Sicilia. Il 10 ottobre sciopero dell’Intersindacale contro lo smantellamento del 118

Sicilia. Il 10 ottobre sciopero dell’Intersindacale contro lo smantellamento del 118

Sicilia. Il 10 ottobre sciopero dell’Intersindacale contro lo smantellamento del 118
Lo Smi definisce quello di Crocetta e Gucciardi “un governo senza progettualità”, che lascia i Pronto Soccorsi “svuotati di tutto il necessario per svolgere la loro funzione” e che “è riuscito depotenziare il delicatissimo sistema del 118, provocandone una totale paralisi”. Quella del 10 ottobre è la prima di tre giornate di sciopero annunciate dall’intersindacale.

Una sanità “allo sbando” in Sicilia. Per questa ragione anche il Sindacato dei Medici Italiani-Smi ha espresso, a livello nazioale, tutto il suo sostegno alla protesta dell’Intersindacale siciliana del 118 e alle tre giornate di sciopero proclamate, la prima il prossimo 10 ottobre con manifestazione a Palermo. “Siamo a fianco dei  medici del 118, contro gli attacchi alla loro professionalità e al sistema di emergenza-urgenza. Non si può essere ostaggi della malapolitica della Regione, delle scelte del governatore Crocetta e dell’assessore Gucciardi. È a rischio la qualità stessa dei servizi per i cittadini”, ha detto Pina Onotri, Segretario generale Smi.
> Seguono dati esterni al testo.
(** The ways [Emplace] can throw: the constructor of the new element throws,
    a constructor that relocates an element throws, a move assignment that
    shifts an element throws, or the move assignment that places the new
    element throws. *)
Definition emplace_throws (a : arg) (this : Vector) : Prop :=
  construct a (slots this) = Throw tt
  \/ existsb reloc_throws (contents this) = true
  \/ existsb move_assign_throws (contents this) = true
  \/ exists x, construct a (slots this) = Ok tt x /\ move_assign_throws x = true.

(** ** Calls on a vector *)

(** The argument refers to a live element when it refers into the vector. *)
Definition arg_ok (a : arg) (this : Vector) : Prop :=
  match a with
  | ByCopyOwn j => j < size_ this
  | _ => True
  end.

(** The right-hand side of an assignment is a vector that satisfies the
    invariant of the class. *)
Definition rhs_ok (r : rhs) : Prop :=
  match r with
  | Self => True
  | Other other => wf other
  end.

(** The ways to construct a vector. *)
Inductive ctor : Type :=
| New_default
| New_sized (size : nat)
| New_copy (other : Vector)
| New_move (other : Vector).

(** The constructed vector, when construction succeeds. *)
Definition build (k : ctor) : outcome unit Vector :=
  match k with
  | New_default => Ok tt Vector_default
  | New_sized size => fst (Vector_sized size)
  | New_copy other => fst (Vector_copy other)
  | New_move other => Ok tt (fst (Vector_move other))
  end.

(** The source of a copy or move construction satisfies the invariant. *)
Definition ctor_ok (k : ctor) : Prop :=
  match k with
  | New_copy other | New_move other => wf other
  | _ => True
  end.

(** The public member functions that modify a vector, with their arguments. *)
Inductive call : Type :=
| Call_copy_assign (r : rhs)
| Call_move_assign (r : rhs)
| Call_Resize (new_size : nat)
| Call_EmplaceBack (a : arg)
| Call_PushBack (a : arg)
| Call_PopBack
| Call_Emplace (index : nat) (a : arg)
| Call_Insert (index : nat) (a : arg)
| Call_Erase (index : nat)
| Call_Swap (other : Vector)
| Call_Reserve (new_capacity : nat).

(** The outcome of a call for [*this]. *)
Definition run (c : call) (this : Vector) : outcome Vector unit :=
  match c with
  | Call_copy_assign r => fst (copy_assign this r)
  | Call_move_assign r => Ok (fst (move_assign this r)) tt
  | Call_Resize new_size => fst (Resize this new_size)
  | Call_EmplaceBack a => fst (discard (EmplaceBack this a))
  | Call_PushBack a => fst (PushBack this a)
  | Call_PopBack => fst (PopBack this)
  | Call_Emplace index a => fst (discard (Emplace this index a))
  | Call_Insert index a => fst (discard (Insert this index a))
  | Call_Erase index => fst (discard (Erase this index))
  | Call_Swap other => Ok (fst (Swap this other)) tt
  | Call_Reserve new_capacity => fst (Reserve this new_capacity)
  end.

(** The preconditions of a call: positions are in range, references point to
    live elements, and the other vector of the call satisfies the invariant. *)
Definition admissible (c : call) (this : Vector) : Prop :=
  match c with
  | Call_copy_assign r | Call_move_assign r => rhs_ok r
  | Call_EmplaceBack a | Call_PushBack a => arg_ok a this
  | Call_Emplace index a | Call_Insert index a => index <= size_ this /\ arg_ok a this
  | Call_Erase index => index < size_ this
  | Call_Swap other => wf other
  | Call_Resize _ | Call_PopBack | Call_Reserve _ => True
  end.

(** One step of a sequence of [PushBack] and [PopBack] calls. *)
Inductive step : Type :=
| Push (a : arg)
| Pop.

(** A sequence of [PushBack] and [PopBack] calls, stopped by the first call
    that does not return. *)
Fixpoint run_steps (this : Vector) (steps : list step) : outcome Vector unit :=
  match steps with
  | [] => Ok this tt
  | s :: rest =>
      match (match s with
             | Push a => fst (PushBack this a)
             | Pop => fst (PopBack this)
             end) with
      | Ok this' _ => run_steps this' rest
      | Throw this' => Throw this'
      | UB => UB
      end
  end.

(** The number of [PushBack] calls and of [PopBack] calls in a sequence. *)
Fixpoint pushes (steps : list step) : nat :=
  match steps with
  | [] => 0
  | Push _ :: rest => S (pushes rest)
  | Pop :: rest => pushes rest
  end.

Fixpoint pops (steps : list step) : nat :=
  match steps with
  | [] => 0
  | Push _ :: rest => pops rest
  | Pop :: rest => S (pops rest)
  end.

(** The count that goes up by one at each [PushBack] and down by one at each
    [PopBack] unless it is 0, starting from [n]. *)
Fixpoint running_size (n : nat) (steps : list step) : nat :=
  match steps with
  | [] => n
  | Push _ :: rest => running_size (n + 1) rest
  | Pop :: rest => running_size (n - 1) rest
  end.

(** The capacity that repeated doubling from 0 reaches for [n] elements: 0
    for no element, else the least power of two that is at least [n]. *)
Definition doubled_capacity (n : nat) : nat :=
  if n =? 0 then 0 else 2 ^ Nat.log2_up n.

(** ** Addresses and element access *)

(** [RawMemory::operator+(offset)]: the address of the slot at [offset], as
    an offset; the address one past the last slot may be taken (the assertion
    [offset <= capacity_]). *)
Definition RawMemory_plus (m : RawMemory) (offset : nat) : option nat :=
  if offset <=? capacity_ m then Some offset else None.

(** [RawMemory::operator[](index)]: the object in the slot at [index] (the
    assertion [index < capacity_]). *)
Definition RawMemory_at (m : RawMemory) (index : nat) : option T :=
  if index <? capacity_ m then read (buffer_ m) index else None.

(** [Vector::operator[](index)] with both assertions: [index < size_], then
    [data_[index]]. *)
Definition Vector_at (this : Vector) (index : nat) : option T :=
  if index <? size_ this then RawMemory_at (data_ this) index else None.

(** ** Released storage *)

(** The [RawMemory] objects destroyed during a call. *)
Definition released (c : call) (this : Vector) : list RawMemory :=
  match c with
  | Call_copy_assign r => snd (copy_assign this r)
  | Call_move_assign _ => []
  | Call_Resize new_size => snd (Resize this new_size)
  | Call_EmplaceBack a => snd (EmplaceBack this a)
  | Call_PushBack a => snd (PushBack this a)
  | Call_PopBack => snd (PopBack this)
  | Call_Emplace index a => snd (Emplace this index a)
  | Call_Insert index a => snd (Insert this index a)
  | Call_Erase index => snd (Erase this index)
  | Call_Swap _ => []
  | Call_Reserve new_capacity => snd (Reserve this new_capacity)
  end.

(** The [RawMemory] objects destroyed during a sequence of [PushBack] and
    [PopBack] calls. *)
Fixpoint steps_released (this : Vector) (steps : list step) : list RawMemory :=
  match steps with
  | [] => []
  | s :: rest =>
      let r := match s with
               | Push a => PushBack this a
               | Pop => PopBack this
               end in
      snd r ++ match fst r with
               | Ok this' _ => steps_released this' rest
               | _ => []
               end
  end.

(** No object lives in the storage. *)
Definition raw (m : RawMemory) : Prop :=
  buffer_ m = replicate (capacity_ m) None.

(** The other vector of a swap or a move assignment has no object beyond its
    size. *)
Definition partner_clean (c : call) : Prop :=
  match c with
  | Call_Swap other | Call_move_assign (Other other) => clean other
  | _ => True
  end.

(** The slots [first .. first + n) of a buffer made raw. *)
Definition raw_range (buf : buffer) (first n : nat) : buffer :=
  take first buf ++ replicate n None ++ drop (first + n) buf.

End Vector.

Arguments RawMemory T : clear implicits.
Arguments Vector T : clear implicits.
Arguments rhs T : clear implicits.
Arguments arg T : clear implicits.
Arguments result T R : clear implicits.
Arguments ctor T : clear implicits.
Arguments call T : clear implicits.
Arguments step T : clear implicits.

(** ** Allocation requests *)

(** The largest value of [size_t], taken to be 64 bits wide. *)
Definition SIZE_MAX : N := 2 ^ 64 - 1.

Section Requests.

Context {T : Type} `{Sized T}.

(** The argument of [operator new] in [RawMemory::Allocate(n)]: the product
    [n * sizeof(T)] as [size_t] arithmetic computes it. *)
Definition requested_bytes (n : nat) : N :=
  ((N.of_nat n * sizeof) mod (SIZE_MAX + 1))%N.

(** [RawMemory::Allocate(n)] with that byte count: the slots the block has
    room for. *)
Definition Allocate_size_t (n : nat) : list (option T) :=
  replicate (N.to_nat (requested_bytes n / sizeof)) None.

(** The request is for [n] objects: the product does not wrap around. *)
Definition fits (n : nat) : bool := (N.of_nat n * sizeof <=? SIZE_MAX)%N.

(** The storage that a constructor requests is for the number of objects
    it is given. *)
Definition ctor_fits (k : ctor T) : bool :=
  match k with
  | New_sized size => fits size
  | _ => true
  end.

(** The storage that a call requests for a number of slots taken from its
    caller is for that number of slots. *)
Definition call_fits (c : call T) : bool :=
  match c with
  | Call_Resize new_size => fits new_size
  | Call_Reserve new_capacity => fits new_capacity
  | _ => true
  end.

End Requests.

Arguments requested_bytes T {_} n.
Arguments fits T {_} n.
Duro il commento anche di Emanuele Cosentino, Responsabile regionale SMI- Emergenza Sanitaria Territoriale – 118: “Lo sapevamo che sarebbe finita così. Un governo senza progettualità, quello di Rosario Crocetta, e un Assessore alla Salute, Baldo Gucciardi, con una visione miope e che gestisce le richieste di migliaia di medici come se fossero sudditi, proprio perché alla vigilia delle elezioni. Dall’altro lato i cittadini: privati progressivamente della necessaria assistenza, con l’emanazione di norme e circolari ferragostane (nota 1 e 48), con un Servizio Sanitario regionale con precari da almeno da cinque anni che gestiscono circa il 50% dell’assistenza in Ospedali fantasma, con la maggior parte di servizi e reparti che si avviavano progressivamente alla chiusura, con Pronto Soccorsi svuotati di tutto il necessario per svolgere la loro funzione e in gran parte funzionanti solo grazie agli sforzi dei precari dell’Emergenza sanitaria territoriale, da Presidi di Guardia Medica fatiscenti, abbandonati a se stessi, privi di qualunque presidio di sicurezza e della stessa abitabilità. Come dimostra anche il recente, e drammatico, caso di Trecastagni. Altro che grandi eccellenze della sanità Siciliana, quelle per la maggior parte sono affidate ai privati”.

“L’ultimo attacco – aggiunge Cosentino – quello all’Emergenza Sanitaria Territoriale, in tre anni l’Assessore alla Salute, con la complicità della 6° Commissione dell’Ars che è stata incapace di esprimere qualunque parere adeguato, è riuscito depotenziare il delicatissimo sistema del 118, provocandone una totale paralisi”.

“Un processo – spiega Cosentino – frutto di diversi ingredienti: scarsi investimenti nelle attrezzature, precarizzazione del personale medico e infermieristico, Centrali operative gestite in maniera clientelare e personalistica, con protocolli ormai obsoleti, e la minaccia continua della chiusura di postazioni fisse e medicalizzate anche in zone della Sicilia difficilmente raggiungibili. A tutto ciò dobbiamo aggiungere il mancato rinnovo dell’Accordo Integrativo Regionale, fermo da ben 10 anni, e quindi carente di tutte una serie di norme funzionali alla modernizzazione del sistema”.

“Ma abbiamo anche assistito a una gestione approssimativa del 118 – denuncia il dirigente Smi- abbiamo visto elicotteri che volano dappertutto con enorme dispendio di risorse ed economiche, anche per una frattura della gamba o per un verosimile trauma cranico, per poi vedere il paziente scendere dall’elicottero quasi con le proprie gambe”.

“Ma l’Emergenza Sanitaria Territoriale-118 non ci sta – conclude Cosentino – lo SMI non ci sta, per questa ragione ha aderito all’Intersindacale Regionale EST-118, e ha proclamato, insieme a tutta l’Intersindacale, tre giornate di sciopero, la prima il 10 Ottobre prossimo con una manifestazione, alle ore 10,00, davanti all’Assessorato alla Salute, per gridare: GIÙ LE MANI DAL 118”.